TOP STORY >> Schools get building funds

By JOHN HOFHEIMER
Leader staff writer

Pulaski County Special School District officials, told previously that the district’s fiscal-distress designation disqualified it from transitional facilities repair funds, learned Monday that the state had conditionally approved reimbursements totaling about $264,000.

That includes $217,000 toward construction of a new gymnasium for Robinson Middle School in west Little Rock.
“I’m grinning ear to ear,” James Warren, assistant superintendent for support services, said Tuesday.

“It was the best news I ever had, the best birthday present I could have gotten,” said Warren, who turned 55 Monday.
Cabot and Springdale were the big winners among the state’s districts. Cabot was conditionally approved for $3.4 million in reimbursements, Beebe for $1.4 million and Lonoke for $484,000.

The balance of the money conditionally earmarked for PCSSD was for roof replacements at Jacksonville Elementary, Cato Elementary School, Lawson Elementary in Little Rock, the Oak Grove High School band building and Mills High School in Little Rock.

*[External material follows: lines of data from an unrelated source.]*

(* ===== verification/PiscesRendererSpec.v ===== *)
(** * Validation always leaves the right routines selected

    The invariant of the lazily recomputed renderer state, preserved by every
    setter, and what follows from it: the assertion in [VALIDATE_BLITTING]
    never fails, and after validation the function pointers and the colour
    registers are the ones the current mask, composite rule, paint and colour
    call for.  Textures handed to the renderer are freed exactly once. *)

From stdpp Require Import relations.
From S2P Require Import Prelude Float32 PiscesTransform PiscesPixel PiscesState PiscesBlit.
From S2P Require Import PiscesBlitSpec PiscesRenderer.

(** ** Flags *)

Lemma has_raise f g r : has (raise f r) g = has r g || ctrue (f & g).
Proof. unfold has, raise. simpl. by rewrite Z.land_lor_distr_l, ctrue_lor. Qed.

Lemma has_lower_ne f g r : Z.lnot f & g = g -> has (lower f r) g = has r g.
Proof. intros E. unfold has, lower. simpl. by rewrite <- Z.land_assoc, E. Qed.

Lemma has_lower_eq f g r : Z.lnot f & g = 0 -> has (lower f r) g = false.
Proof. intros E. unfold has, lower. simpl. by rewrite <- Z.land_assoc, E, Z.land_0_r. Qed.

(** Evaluate the flag tests of the goal: [set_] leaves flags alone, [raise]
    and [lower] change the ones they name. *)
Ltac flags :=
  repeat match goal with
  | |- context [has (raise ?f ?r) ?g] => rewrite (has_raise f g r)
  | |- context [has (lower ?f ?r) ?g] =>
      first [rewrite (has_lower_eq f g r) by reflexivity | rewrite (has_lower_ne f g r) by reflexivity]
  | |- context [has (?s ?v ?r) ?g] => change (has (s v r) g) with (has r g)
  | |- context [ctrue (?f & ?g)] =>
      let b := eval vm_compute in (ctrue (f & g)) in
      first [constr_eq b true | constr_eq b false];
      change (ctrue (f & g)) with b
  end.

(** ** The tables of routines *)

Definition surface_table (r : Renderer) :=
  ((_bl_SourceOverNoMask r, _bl_PT_SourceOverNoMask r, _bl_SourceNoMask r, _bl_PT_SourceNoMask r),
   (_bl_SourceOverMask r, _bl_PT_SourceOverMask r, _bl_SourceMask r, _bl_PT_SourceMask r),
   (_bl_SourceOverLCDMask r, _bl_PT_SourceOverLCDMask r, _bl_SourceLCDMask r, _bl_PT_SourceLCDMask r),
   (_bl_Clear r, _bl_PT_Clear r), _clearRect r,
   (_el_Source r, _el_SourceOver r, _el_PT_Source r, _el_PT_SourceOver r)).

Because of the district’s relatively high wealth index, those reimbursements represent only 18 percent of the cost of the projects.
Warren, who said he had been criticized for repairing the roofs without assurance of any reimbursement because of fiscal-distress sanctions against the district, said he gambled and won.

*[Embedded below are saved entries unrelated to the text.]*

(* ===== verification/PiscesSurface.v ===== *)
(** * Surfaces: pinning the pixel array, reading and writing pixels

    native-prism-sw/JJavaSurface.c ([surface_acquire]), JAbstractSurface.c
    ([getRGBImpl], [setRGBImpl]) and PiscesSurface.inl ([setRGB]).  A Java array
    is the list of its elements; [pin] says whether
    [GetPrimitiveArrayCritical] returned a pointer.  [None] is undefined
    behaviour: a division by zero, a null dereference, an access outside an
    array. *)

From S2P Require Import Prelude Float32 PiscesTransform PiscesPixel PiscesState PiscesBlit.
From S2P Require Import PiscesBlitSpec PiscesRenderer.

Inductive java_exception : Type := IllegalArgumentException | OutOfMemoryError.

#[global] Instance java_exception_eq_dec : EqDecision java_exception.
Proof. solve_decision. Defined.

(** [surface->data = v] *)
Definition set_surface_data (v : option (list Z)) (s : Surface) : Surface :=
  mkSurface (width s) (height s) (offset s) (scanlineStride s) (pixelStride s) (imageType s) v.

(** [Java_com_sun_pisces_JavaSurface_initialize]: the fields it assigns. *)
Definition JavaSurface_initialize (dataType width height : Z) : Surface :=
  mkSurface width height 0 width 1 dataType None.

(** The surface, the memory error flag and the pending exception after the
    call; [dataInt] is the Java array field. *)
Definition surface_acquire (pin : bool) (dataInt : list Z) (s : Surface)
  : option (Surface * bool * option java_exception) :=
  let dataArrayLength := alen dataInt in
  let reject := Some (set_surface_data None s, false, Some IllegalArgumentException) in
  if (width s <? 0) || (height s <? 0) then reject
  else if width s =? 0 then None
  else if Z.quot dataArrayLength (width s) <? height s then reject
  else if pin then Some (set_surface_data (Some dataInt) s, false, None)
  else Some (set_surface_data None s, true, None).

(** The macro [CORRECT_DIMS]: the clipped rectangle and the offset of its
    first pixel in the caller's array. *)
Definition CORRECT_DIMS (s : Surface) (x y w h x1 y1 : Z) : Z * Z * Z * Z * Z * Z :=
  let '(x, w, x1) := if x <? 0 then (0, i32 (w + x), i32 (x1 - x)) else (x, w, x1) in
  let '(y, h, y1) := if y <? 0 then (0, i32 (h + y), i32 (y1 - y)) else (y, h, y1) in
  let w := if i32 (x + w) >? width s then i32 (width s - x) else w in
  let h := if i32 (y + h) >? height s then i32 (height s - y) else h in
  (x, y, w, h, x1, y1).

(** [setRGB] of PiscesSurface.inl: [height] runs of [width] elements, the
    pointers advanced by the scan rests after each run. *)
Definition setRGB (m : list Z) (dst dstScanLength : Z) (from : list Z) (src srcScanLength width height : Z)
  : option (list Z) :=
  let srcScanRest := srcScanLength - width in
  let dstScanRest := dstScanLength - width in
  '(_, _, m) ←
    for_lt height
      (fun _ '(dst, src, m) =>
         '(dst, src, m) ←
           for_lt width
             (fun _ '(dst, src, m) => v ← aget from src; m ← aset m dst v; Some (dst + 1, src + 1, m))
             (dst, src, m);
         Some (dst + dstScanRest, src + srcScanRest, m))
      (dst, src, m);
  Some m.

(** The caller's array after the call and the exception thrown. *)
Definition getRGBImpl (pin_dst pin_src : bool) (s : Surface) (dataInt argb : list Z)
    (off scanLength x y w h : Z) : option (list Z * option java_exception) :=
  let '(x, y, w, h, dstX, dstY) := CORRECT_DIMS s x y w h 0 0 in
  if (w >? 0) && (h >? 0) then
    let dstDataLength := alen argb in
    let dstStart := i32 (off + dstY * scanLength + dstX) in
    let dstEnd := i32 (dstStart + h * scanLength - 1) in
    if (dstStart <? 0) || (dstStart >=? dstDataLength) || (dstEnd <? 0) || (dstEnd >=? dstDataLength)
    then Some (argb, Some IllegalArgumentException)
    else if pin_dst then
      '(s, memError, exn) ← surface_acquire pin_src dataInt s;
      if memError : bool then Some (argb, Some OutOfMemoryError)
      else
        data ← data s;
        argb ← setRGB argb dstStart scanLength data (i32 (i32 (y * width s) + x)) (width s) w h;
        Some (argb, exn)
    else Some (argb, Some OutOfMemoryError)
  else Some (argb, None).

(** The pixel array after the call and the exception thrown. *)
Definition setRGBImpl (pin_src pin_dst : bool) (s : Surface) (dataInt argb : list Z)
    (off scanLength x y w h : Z) : option (list Z * option java_exception) :=
  let '(x, y, w, h, srcX, srcY) := CORRECT_DIMS s x y w h 0 0 in
  if (w >? 0) && (h >? 0) then
    let srcDataLength := alen argb in
    let srcStart := i32 (off + srcY * scanLength + srcX) in
    let srcEnd := i32 (srcStart + h * scanLength - 1) in
    if (srcStart <? 0) || (srcStart >=? srcDataLength) || (srcEnd <? 0) || (srcEnd >=? srcDataLength)
    then Some (dataInt, Some IllegalArgumentException)
    else if pin_src then
      '(s, memError, exn) ← surface_acquire pin_dst dataInt s;
      if memError : bool then Some (dataInt, Some OutOfMemoryError)
      else
        match data s with
        | None => Some (dataInt, exn)
        | Some data =>
            data ← setRGB data (i32 (i32 (y * width s) + x)) (width s) argb srcStart scanLength w h;
            Some (data, exn)
        end
    else Some (dataInt, Some OutOfMemoryError)
  else Some (dataInt, None).

(** ** Copying rectangles *)

(** One run. *)
Lemma run_ok w dst src m from : 0 <= w -> 0 <= dst -> dst + w <= alen m -> 0 <= src -> src + w <= alen from ->
  exists m',
    for_lt w (fun _ '(dst, src, m) => v ← aget from src; m ← aset m dst v; Some (dst + 1, src + 1, m))
      (dst, src, m) = Some (dst + w, src + w, m') /\
    pointwise m m' (span_fn dst w (fun c _ => default 0 (aget from (src + c)))).
Proof.
  intros Hw Hd Hdl Hs Hsl.
  destruct (for_lt_inv
    (fun k '(d, s, m') => d = dst + k /\ s = src + k /\
       pointwise m m' (span_fn dst k (fun c _ => default 0 (aget from (src + c)))))
    w (fun _ '(dst, src, m) => v ← aget from src; m ← aset m dst v; Some (dst + 1, src + 1, m))
    (dst, src, m)) as ([[d s] m'] & E & (-> & -> & Hm)).
  - split_and!; [lia..|]. eapply pointwise_ext; [|apply pointwise_refl]. intros. by rewrite span_fn_0.
  - intros k [[d s] m'] Hk (-> & -> & Hm). destruct (aget_ex from (src + k)) as [v Hv]; [lia|].
    rewrite Hv. mred.
    destruct (span_act (fun _ => True) m m' dst k (fun c _ => default 0 (aget from (src + c)))
      (fun i m => aset m i v)) as (m'' & -> & Hm''); [lia..|done|done| |].
    { apply acts_as_aset. intros _ _. by rewrite Hv. }
    mred. eexists; split; [done|]. split_and!; [lia..|done].
  - replace (Z.max 0 w) with w in * by lia. eauto.
Qed.

(** The whole rectangle: row [j], column [c] of the destination gets row [j],
    column [c] of the source. *)
Lemma setRGB_ok m dst dscan from src sscan w h :
  0 < w -> 0 <= h -> w <= dscan -> w <= sscan -> 0 <= dst -> 0 <= src ->
  dst + (h - 1) * dscan + w <= alen m -> src + (h - 1) * sscan + w <= alen from ->
  exists m', setRGB m dst dscan from src sscan w h = Some m' /\
    pointwise m m' (rect_fn dst dscan w h (fun j c _ => default 0 (aget from (src + j * sscan + c)))).
Proof.
  intros Hw Hh Hds Hss Hd Hs Hdl Hsl. unfold setRGB.
  set (col j c (_ : Z) := default 0 (aget from (src + j * sscan + c))).
  destruct (for_lt_inv
    (fun j '(d, s, m') => d = dst + j * dscan /\ s = src + j * sscan /\
       pointwise m m' (rect_fn dst dscan w j col))
    h (fun _ '(dst, src, m) =>
         '(dst, src, m) ←
           for_lt w
             (fun _ '(dst, src, m) => v ← aget from src; m ← aset m dst v; Some (dst + 1, src + 1, m))
             (dst, src, m);
         Some (dst + (dscan - w), src + (sscan - w), m))
    (dst, src, m)) as ([[d s] m'] & -> & (_ & _ & Hm)).
  - split_and!; [lia..|]. eapply pointwise_ext; [|apply pointwise_refl]. intros. by rewrite rect_fn_0.
  - intros j [[d s] m'] Hj (-> & -> & Hm).
    assert (0 <= j * dscan <= (h - 1) * dscan) by nia. assert (0 <= j * sscan <= (h - 1) * sscan) by nia.
    destruct (run_ok w (dst + j * dscan) (src + j * sscan) m' from) as (m'' & -> & Hm'');
      [lia|lia|rewrite (pointwise_alen _ _ _ Hm); lia|lia..|].
    mred. eexists; split; [done|]. split_and!; [lia..|].
    eapply pointwise_ext; [|exact (pointwise_trans _ _ _ _ _ Hm Hm'')].
    intros i v _. apply (rect_fn_step dst dscan w j col); lia.
  - mred. exists m'. split; [done|]. by replace (Z.max 0 h) with h in Hm by lia.
Qed.

(** ** The JNI entry points, under the checks of AbstractSurface.rgbCheck *)

Record rgb_ready (s : Surface) (dataInt argb : list Z) (off scanLength x y w h : Z) : Prop := {
  rg_width : 0 < width s;
  rg_height : 0 <= height s;
  rg_data : width s * height s <= alen dataInt;
  rg_dlen : alen dataInt < 2 ^ 31;
  rg_x : 0 <= x;
  rg_y : 0 <= y;
  rg_w : 0 < w;
  rg_h : 0 < h;
  rg_xw : x + w <= width s;
  rg_yh : y + h <= height s;
  rg_off : 0 <= off;
  rg_scan : w <= scanLength;
  rg_len : off + h * scanLength <= alen argb;
  rg_alen : alen argb < 2 ^ 31
}.

Lemma acquire_ok dataInt s : 0 < width s -> 0 <= height s -> width s * height s <= alen dataInt ->
  surface_acquire true dataInt s = Some (set_surface_data (Some dataInt) s, false, None).
Proof.
  intros Hw Hh Hl. unfold surface_acquire.
  assert (height s <= Z.quot (alen dataInt) (width s)).
  { rewrite Z.quot_div_nonneg by lia. apply Z.div_le_lower_bound; lia. }
  case_bools; done.
Qed.

Section rgb.
Context (s : Surface) (dataInt argb : list Z) (off scan x y w h : Z).
Context (Hr : rgb_ready s dataInt argb off scan x y w h).

Lemma rgb_bounds : CORRECT_DIMS s x y w h 0 0 = (x, y, w, h, 0, 0) /\
  i32 (off + 0 * scan + 0) = off /\ i32 (off + h * scan - 1) = off + h * scan - 1 /\
  i32 (i32 (y * width s) + x) = y * width s + x /\ 0 <= y * width s /\ off < off + h * scan /\
  y * width s + x + (h - 1) * width s + w <= alen dataInt /\
  off + (h - 1) * scan + w <= alen argb.
Proof using Hr.
  destruct Hr. assert (w <= h * scan) by nia.
  assert ((y + h) * width s <= height s * width s) by nia. assert (0 <= y * width s) by nia.
  assert (height s <= height s * width s) by nia.
  assert (y * width s + h * width s = (y + h) * width s) by lia.
  assert (width s <= h * width s) by nia.
  split_and!.
  - unfold CORRECT_DIMS. rewrite (proj2 (Z.ltb_ge x 0)), (proj2 (Z.ltb_ge y 0)) by lia.
    rewrite (i32_id (x + w)), (i32_id (y + h)) by (unfold in_i32; lia). rewrite !Z.gtb_ltb.
    case_bools. done.
  - rewrite Z.mul_0_l, !Z.add_0_r. apply i32_id. unfold in_i32. lia.
  - apply i32_id. unfold in_i32. lia.
  - rewrite (i32_id (y * width s)) by (unfold in_i32; lia). apply i32_id. unfold in_i32. lia.
  - lia.
  - lia.
  - lia.
  - lia.
Qed.

Lemma getRGB_ok : exists argb', getRGBImpl true true s dataInt argb off scan x y w h = Some (argb', None) /\
  pointwise argb argb' (rect_fn off scan w h
    (fun j c _ => default 0 (aget dataInt (y * width s + x + j * width s + c)))).
Proof using Hr.
  destruct rgb_bounds as (E & E1 & E2 & E3 & Hy & Ho & Hd & Ha). unfold getRGBImpl.
  rewrite E, E1, E2. destruct Hr. rewrite !Z.gtb_ltb, !Z.geb_leb. case_bools.
  rewrite acquire_ok by done. mred. cbn [data set_surface_data]. mred.
  change (width (set_surface_data (Some dataInt) s)) with (width s). rewrite E3.
  destruct (setRGB_ok argb off scan dataInt (y * width s + x) (width s) w h) as (m' & -> & Hm'); [lia..|].
  mred. eauto.
Qed.

Lemma setRGB_impl_ok : exists data', setRGBImpl true true s dataInt argb off scan x y w h = Some (data', None) /\
  pointwise dataInt data' (rect_fn (y * width s + x) (width s) w h
    (fun j c _ => default 0 (aget argb (off + j * scan + c)))).
Proof using Hr.
  destruct rgb_bounds as (E & E1 & E2 & E3 & Hy & Ho & Hd & Ha). unfold setRGBImpl.
  rewrite E, E1, E2. destruct Hr. rewrite !Z.gtb_ltb, !Z.geb_leb. case_bools.
  rewrite acquire_ok by done. mred. cbn [data set_surface_data].
  change (width (set_surface_data (Some dataInt) s)) with (width s). rewrite E3.
  destruct (setRGB_ok dataInt (y * width s + x) (width s) argb off scan w h) as (m' & E4 & Hm'); [lia..|].
  change (width (set_surface_data (Some dataInt) s)) with (width s). rewrite E4. mred. eauto.
Qed.
End rgb.

(** An element of the rectangle. *)
Lemma rect_fn_in p stride n h col j c v : 0 < stride -> n <= stride -> 0 <= j < h -> 0 <= c < n ->
  rect_fn p stride n h col (p + j * stride + c) v = col j c v.
Proof.
  intros Hs Hn Hj Hc. unfold rect_fn. replace (p + j * stride + c - p) with (c + j * stride) by lia.
  rewrite Z.div_add, Z.mod_add, Z.div_small, Z.mod_small by lia. case_bools. done.
Qed.

(** C40: reading and writing pixels are inverse: after [setRGB] of a rectangle
    inside the surface, [getRGB] of the same rectangle returns without an
    exception, delivers exactly the written pixels at the caller's offset and
    scan length, and touches nothing else of the caller's array. *)
Theorem setRGB_getRGB s dataInt argb argb0 off scan x y w h :
  rgb_ready s dataInt argb off scan x y w h -> rgb_ready s dataInt argb0 off scan x y w h ->
  exists data' argb',
    setRGBImpl true true s dataInt argb off scan x y w h = Some (data', None) /\
    getRGBImpl true true s data' argb0 off scan x y w h = Some (argb', None) /\
    pointwise argb0 argb' (rect_fn off scan w h (fun j c _ => default 0 (aget argb (off + j * scan + c)))).
Proof.
  intros H1 H2. destruct (setRGB_impl_ok s dataInt argb off scan x y w h H1) as (data' & E1 & Hd).
  assert (H3 : rgb_ready s data' argb0 off scan x y w h).
  { destruct H2. split; rewrite ?(pointwise_alen _ _ _ Hd); done. }
  destruct (getRGB_ok s data' argb0 off scan x y w h H3) as (argb' & E2 & Ha).
  exists data', argb'. split_and!; [done..|]. eapply pointwise_ext; [|exact Ha].
  intros i v Hv. cbv beta. unfold rect_fn. destruct H1.
  pose proof (Z.mod_pos_bound (i - off) scan ltac:(lia)).
  case_bools; try done. set (j := (i - off) / scan). set (c := (i - off) mod scan).
  assert (Hb : 0 <= y * width s /\ (y + h) * width s <= width s * height s /\ j * width s <= (h - 1) * width s)
    by nia.
  rewrite Hd. destruct (aget_ex dataInt (y * width s + x + j * width s + c)) as [u Hu]; [nia|].
  rewrite Hu. simpl. by rewrite rect_fn_in by lia.
Qed.

Lemma setRGB_getRGB_witness :
  let s := JavaSurface_initialize TYPE_INT_ARGB_PRE 4 3 in
  exists data' argb',
    setRGBImpl true true s (replicate 12 0) [1; 2; 3; 4; 5; 6] 0 3 1 1 2 2 = Some (data', None) /\
    getRGBImpl true true s data' (replicate 6 9) 0 3 1 1 2 2 = Some (argb', None) /\
    aget argb' 0 = Some 1 /\ aget argb' 2 = Some 9 /\ aget argb' 4 = Some 5.
Proof.
  intros s.
  destruct (setRGB_getRGB s (replicate 12 0) [1; 2; 3; 4; 5; 6] (replicate 6 9) 0 3 1 1 2 2)
    as (data' & argb' & E1 & E2 & Hp).
  - split; compute_true.
  - split; compute_true.
  - exists data', argb'. split; [exact E1|]. split; [exact E2|]. rewrite !Hp. vm_compute. repeat split; reflexivity.
Defined.

(** An array too small for the surface: [surface_acquire] throws and leaves
    [data] null, but [ACQUIRE_SURFACE] only looks at the memory error flag, and
    [getRGB] then reads through the null pointer. *)
Example getRGB_null_surface :
  surface_acquire true [0] (JavaSurface_initialize TYPE_INT_ARGB_PRE 4 3) =
    Some (JavaSurface_initialize TYPE_INT_ARGB_PRE 4 3, false, Some IllegalArgumentException) /\
  getRGBImpl true true (JavaSurface_initialize TYPE_INT_ARGB_PRE 4 3) [0] [9; 9] 0 2 0 0 2 1 = None.
Proof. vm_compute. split; reflexivity. Qed.

(** A surface of width zero divides by zero. *)
Example acquire_empty_surface :
  surface_acquire true [0] (JavaSurface_initialize TYPE_INT_ARGB_PRE 0 3) = None.
Proof. reflexivity. Qed.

Education Department spokes-man Julie Thompson first said Tuesday that PCSSD was excluded because it was on fiscal distress, then backtracked, saying that the state’s Public School Academic Facilities and Transportation Com-mission must have agreed to help fund those projects because the state had accepted the district’s improvement plan.

The commission Monday conditionally approved $86 million for building projects, money divided among 210 projects.

CABOT
The $3.4 million earmarked for Cabot includes $1 million to add 21 new elementary-school classrooms, $1.9 million to add on to the high school and $366,639 to switch to high-efficiency lighting throughout the district.

The additional elementary school classrooms are at Magness Creek and Ward Central elementary schools, according to Cabot Superintendent Frank Holman.

He said the district had applied for partial reimbursement of about $4 million on the $6.8 million worth of improvements.

BEEBE
The commission has conditionally agreed to reimburse the Beebe School District about $1.4 million for three projects.
“We had four projects ap-proved,” said Superintendent Be-linda Shook. “Three already are completed, and one is due for completion early this summer.”

The state will reimburse Beebe 63 percent of approved costs.

The three completed jobs in-clude a renovation at the McRae Middle School, turning a vocational building into classrooms, computer labs and a library, Shook said.

“We also totally renovated our elementary building, wiring, whole inside, new cabinets and flooring,” she said. “It’s like a new building. And we renovated an old maintenance building into a high school physical-education building that doubles as a shuttle bus drop off.”

Next summer, the district should complete adding classrooms and a computer and choir room to its ninth- and 10th-grade high school building, Shook said.

LONOKE
Lonoke Assistant Superinten-dent John Tackett said Tuesday he hadn’t been told how much the district would receive in transitional funds, but the commission conditionally awarded Lonoke $484,011 toward its new middle school, according to the table of reimbursements.